Just watch it back, you'll see... Fist opens and closes... Raises its arm by itself right at the end of the shot... Maybe it was an animatronic puppet.


----------



## drew2k (Jun 10, 2003)

I loved that we got to see several regulars in this episode, with small parts for several survivors. I think only Jin, Charlie, Ana-Lucia, Sayid, and Michael were not shown. 

The real question is, if Henry Gale's an Other, was he just careless in getting captured by Rousseau, or did he intentionally LET Rousseau capture him? If it's the latter, that's a risky game, as the Others have already interacted with Rousseau in the past (stealing Alex), and Henry would undoubtedly know Rousseau is a little unstable. There would be no guarantee he'd survive if left to her alone... Or is Henry so smart he knew she'd turn him over to the Oceanic survivors? 

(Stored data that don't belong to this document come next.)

Lemma gesture_uses_bounds_at_release_witness :
  let p := MouseEvent (Qc_of_Z 10) (Qc_of_Z 10) in
  let q := MouseEvent (Qc_of_Z 50) (Qc_of_Z 10) in
  let evs := [KeyDown (KeyEvent "z")] in
  let s2 := run evs (mouseDown p init) in
  Forall (λ ev, is_mouseDown ev = false) evs
  ∧ (Qc_of_Z 2 < canvasX q - canvasX p)%Qc
  ∧ xRange (mouseUp q s2) =
    ((realPos s2 (canvasPos p)).1,
     (realPos s2 (Fin (canvasX q),
                  (Fin (canvasY p)
                   + (Fin (canvasX q) - Fin (canvasX p)) / ratio)%num)).1).
Proof.
  intros p q evs s2.
  assert (Hevs : Forall (λ ev, is_mouseDown ev = false) evs)
    by (repeat constructor).
  assert (Hwide : (Qc_of_Z 2 < canvasX q - canvasX p)%Qc) by (by vm_compute).
  split; [exact Hevs |]. split; [exact Hwide |].
  exact (proj1 (gesture_uses_bounds_at_release init p evs q Hevs Hwide)).
Defined.

(** *** Ranges of nonzero width *)

Lemma Qc_sub_neq_0 (a b : Qc) : a ≠ b → (a - b)%Qc ≠ 0%Qc.
Proof.
  intros Hne Heq. apply Hne.
  replace a with (a - b + b)%Qc by ring. rewrite Heq. ring.
Qed.

(** On finite numbers with distinct source endpoints [map] is the affine
    function of the specification. *)
Lemma map_fin (s1 s2 t1 t2 s : Qc) :
  s1 ≠ s2 →
  map (Fin s1) (Fin s2) (Fin t1) (Fin t2) (Fin s) =
  Fin (t1 + (s - s1) / (s2 - s1) * (t2 - t1)).
Proof.
  intros Hs. unfold map. cbn [sub neg add].
  rewrite div_fin by (apply Qc_sub_neq_0; congruence). done.
Qed.

(** It is then injective when the target endpoints differ too. *)
Lemma map_fin_inj (s1 s2 t1 t2 s s' : Qc) :
  s1 ≠ s2 → t1 ≠ t2 →
  (t1 + (s - s1) / (s2 - s1) * (t2 - t1))%Qc =
  (t1 + (s' - s1) / (s2 - s1) * (t2 - t1))%Qc →
  s = s'.
Proof.
  intros Hs Ht Heq.
  assert (Hd : (s2 - s1)%Qc ≠ 0%Qc) by (apply Qc_sub_neq_0; congruence).
  assert (He : (t2 - t1)%Qc ≠ 0%Qc) by (apply Qc_sub_neq_0; congruence).
  set (f := λ u : Qc, ((u - t1) * (s2 - s1) / (t2 - t1) + s1)%Qc).
  assert (Hf : ∀ u, f (t1 + (u - s1) / (s2 - s1) * (t2 - t1))%Qc = u).
  { intros u. unfold f. by field. }
  rewrite <-(Hf s), <-(Hf s'). by rewrite Heq.
Qed.

Lemma nonzero_width_neq r : nonzero_width r → r.1 ≠ r.2.
Proof. intros (a & b & -> & Hne). simpl. congruence. Qed.

Lemma zoomOut_nonzero_width r : nonzero_width r → nonzero_width (zoomOut r).
Proof.
  intros (a & b & -> & Hne). rewrite zoomOut_fin. do 2 eexists.
  split; [done |]. intros Heq. apply Hne.
  set (m := ((a + b) / Qc_of_Z 2)%Qc) in *.
  assert (Hd : (b - a)%Qc = 0%Qc).
  { replace (b - a)%Qc with ((m + (b - a) - (m - (b - a))) / Qc_of_Z 2)%Qc
      by Qc_field.
    rewrite <-Heq. Qc_field. }
  replace b with (b - a + a)%Qc by ring. rewrite Hd. ring.
Qed.

Lemma realPos_nonzero_width s (p q : Qc * Qc) :
  nonzero_width (xRange s) → nonzero_width (yRange s) →
  p.1 ≠ q.1 → p.2 ≠ q.2 →
  nonzero_width ((realPos s (Fin p.1, Fin p.2)).1,
                 (realPos s (Fin q.1, Fin q.2)).1)
  ∧ nonzero_width ((realPos s (Fin p.1, Fin p.2)).2,
                   (realPos s (Fin q.1, Fin q.2)).2).
Proof.
  intros (x1 & x2 & Hx & Hxne) (y1 & y2 & Hy & Hyne) H1 H2.
  unfold realPos. rewrite Hx, Hy. cbn [fst snd].
  assert (Hw : Qc_of_Z 0 ≠ Qc_of_Z (Z.of_nat w)) by Qc_discriminate.
  assert (Hh : Qc_of_Z 0 ≠ Qc_of_Z (Z.of_nat h)) by Qc_discriminate.
  unfold of_nat, of_Z. rewrite !map_fin by done.
  split; do 2 eexists; (split; [done |]); intros Heq.
  - by apply H1, (map_fin_inj _ _ _ _ _ _ Hw Hxne).
  - by apply H2, (map_fin_inj _ _ _ _ _ _ Hh Hyne).
Qed.

(** *** The invariant of the viewport *)

Lemma ratio_q_neq_0 : ratio_q ≠ 0%Qc.
Proof. Qc_discriminate. Qed.

Lemma ratio_fin : ratio = Fin ratio_q.
Proof. unfold ratio, of_nat, of_Z. rewrite div_fin; [done | Qc_discriminate]. Qed.

Lemma init_ok : viewport_ok init.
Proof.
  split; [| split].
  - exists (Qc_of_Z (-2)), (Qc_of_Z 2). split; [done | Qc_discriminate].
  - exists (Qc_of_Z (-2) / ratio_q)%Qc, (Qc_of_Z 2 / ratio_q)%Qc. split.
    + cbn [init yRange]. rewrite ratio_fin. unfold of_Z.
      by rewrite !div_fin by apply ratio_q_neq_0.
    + Qc_discriminate.
  - by exists (Qc_of_Z 0), (Qc_of_Z 0).
Qed.

Lemma mouseDown_ok e s : viewport_ok s → viewport_ok (mouseDown e s).
Proof.
  intros (Hx & Hy & _). split; [done | split; [done |]].
  by exists (canvasX e), (canvasY e).
Qed.

Lemma mouseMove_ok e s : viewport_ok s → viewport_ok (mouseMove e s).
Proof.
  intros Hok. destruct (mouseMove_vars e s) as (Hx & Hy & Hs).
  unfold viewport_ok. by rewrite Hx, Hy, Hs.
Qed.

Lemma keyDown_ok e s : viewport_ok s → viewport_ok (keyDown e s).
Proof.
  intros (Hx & Hy & Hs). destruct (decide (key e = "z")) as [Hz|Hz].
  - destruct (keyDown_z_vars e s Hz) as (Hx' & Hy' & Hs').
    unfold viewport_ok. rewrite Hx', Hy', Hs'.
    auto using zoomOut_nonzero_width.
  - by rewrite keyDown_other_vars.
Qed.

(** The guard [w > 2] of [mouseUp] is what keeps the new ranges from being
    degenerate: the selection corners differ in both coordinates. *)
Lemma mouseUp_ok e s : viewport_ok s → viewport_ok (mouseUp e s).
Proof.
  intros (Hx & Hy & sx & sy & Hs).
  assert (Hstart : ∃ sx sy : Qc, start (mouseUp e s) = (Fin sx, Fin sy))
    by (rewrite mouseUp_start; eauto).
  assert (Hend : endPos s e =
                 (Fin (canvasX e), Fin (sy + (canvasX e - sx) / ratio_q))).
  { unfold endPos. rewrite Hs, ratio_fin. cbn [canvasPos fst snd sub neg add].
    by rewrite div_fin by apply ratio_q_neq_0. }
  destruct (((endPos s e).1 - (start s).1 >? #2)%num) eqn:Hw.
  - destruct (mouseUp_ranges_wide e s Hw) as [Hx' Hy'].
    rewrite Hend, Hs in Hw. cbn [fst snd sub neg add gt lt of_Z] in Hw.
    apply bool_decide_eq_true_1 in Hw.
    assert (Hne : canvasX e ≠ sx).
    { intros Heq. rewrite Heq, Qcplus_opp_r in Hw.
      apply Qclt_not_le in Hw. apply Hw. by vm_compute. }
    assert (Hne' : sy ≠ (sy + (canvasX e - sx) / ratio_q)%Qc).
    { intros Heq. apply Hne.
      pose proof ratio_q_neq_0 as Hr.
      replace (canvasX e) with
        ((sy + (canvasX e - sx) / ratio_q - sy) * ratio_q + sx)%Qc
        by (by field).
      rewrite <-Heq. ring. }
    destruct (realPos_nonzero_width s (sx, sy)
                (canvasX e, (sy + (canvasX e - sx) / ratio_q)%Qc))
      as [Hx'' Hy'']; [done | done | by cbn | by cbn |].
    cbn [fst snd] in Hx'', Hy''. rewrite Hend, Hs in Hx', Hy'.
    unfold viewport_ok. by rewrite Hx', Hy'.
  - destruct (mouseUp_ranges_narrow e s Hw) as [Hx' Hy'].
    unfold viewport_ok. by rewrite Hx', Hy'.
Qed.

Lemma handle_ok s ev : viewport_ok s → viewport_ok (handle s ev).
Proof.
  destruct ev; simpl;
    auto using mouseDown_ok, mouseMove_ok, mouseUp_ok, keyDown_ok.
Qed.


(** ** [normalize]: the histogram and its running sums *)

Lemma occurrences_snoc i ns n :
  occurrences i (ns ++ [n]) =
  occurrences i ns + (if decide (n = i) then 1 else 0).
Proof.
  unfold occurrences. rewrite filter_app, length_app. f_equal.
  rewrite filter_cons, filter_nil. by case_decide.
Qed.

I'm throwing this out for comment, because I'm not sure, but how do we know Rousseau is not an "Other", and her "role" is to be a liaison between the Others and the Oceanic survivors? If Rousseau is an "Other" though, it makes it slightly less risky for Henry to be captured by her, as she's part of the plot to get Henry into the "button" hatch.

So far the only ones we know concerned about "infection" are Others. Rousseau claims her entire research team became infected. Henry Gale claims his wife became infected. Ethan kidnaps Claire while pregnant and tries to inoculate her to prevent the baby from becoming infected. Kelvin and Desmond both give themselves inoculations in the hatch to prevent against infection. Aaron is born and Rousseau tries to convince Claire her baby is infected. 

We have taken Rousseau at her word that her research party was infected and her child taken, but we doubt Henry's claim that his was infected. Why should we believe Rousseau? Maybe this is all just a "rouse" and she is manipulating the Oceanic survivors ...


----------



## Charon2 (Nov 1, 2001)

pmyers said:


> It still cracks me up seeing people sleep/live on the beach when apperantly there are bunkers and electricity all over the island


And a cave. What ever happened to the cave?


----------



## Delta13 (Jan 25, 2003)

There are certain problems I see with Rousseau being an Other:

- Not only did she capture Henry Gale, she then shot him with an arrow. While he was running. Yikes. 
- Henry was turned over to Sayid, not Jack. She knew what Sayid could do to him.
- She also warned them that all Henry does is lie.
- She never tried to insert herself into the survivors' lifes. Sayid found her by accident, and stole her maps. In fact she tends to stay way on the outside.
- She only told them about Black Rock after they found the documents, and she led them there for the dynamite used to open the hatch.
- She eventually took Aaron to the site of the black smoke, only to find it was a cruel trick. She wanted to trade to get her girl back.
- She apparently saved Claire and the baby from Ethan and the medical group. _When Claire herself wanted to go back._
- Her torture of Sayid spoke of an uncertain and untrusting mind, not the smoothness of an Other.
- She has a radio message constantly broadcasting her story.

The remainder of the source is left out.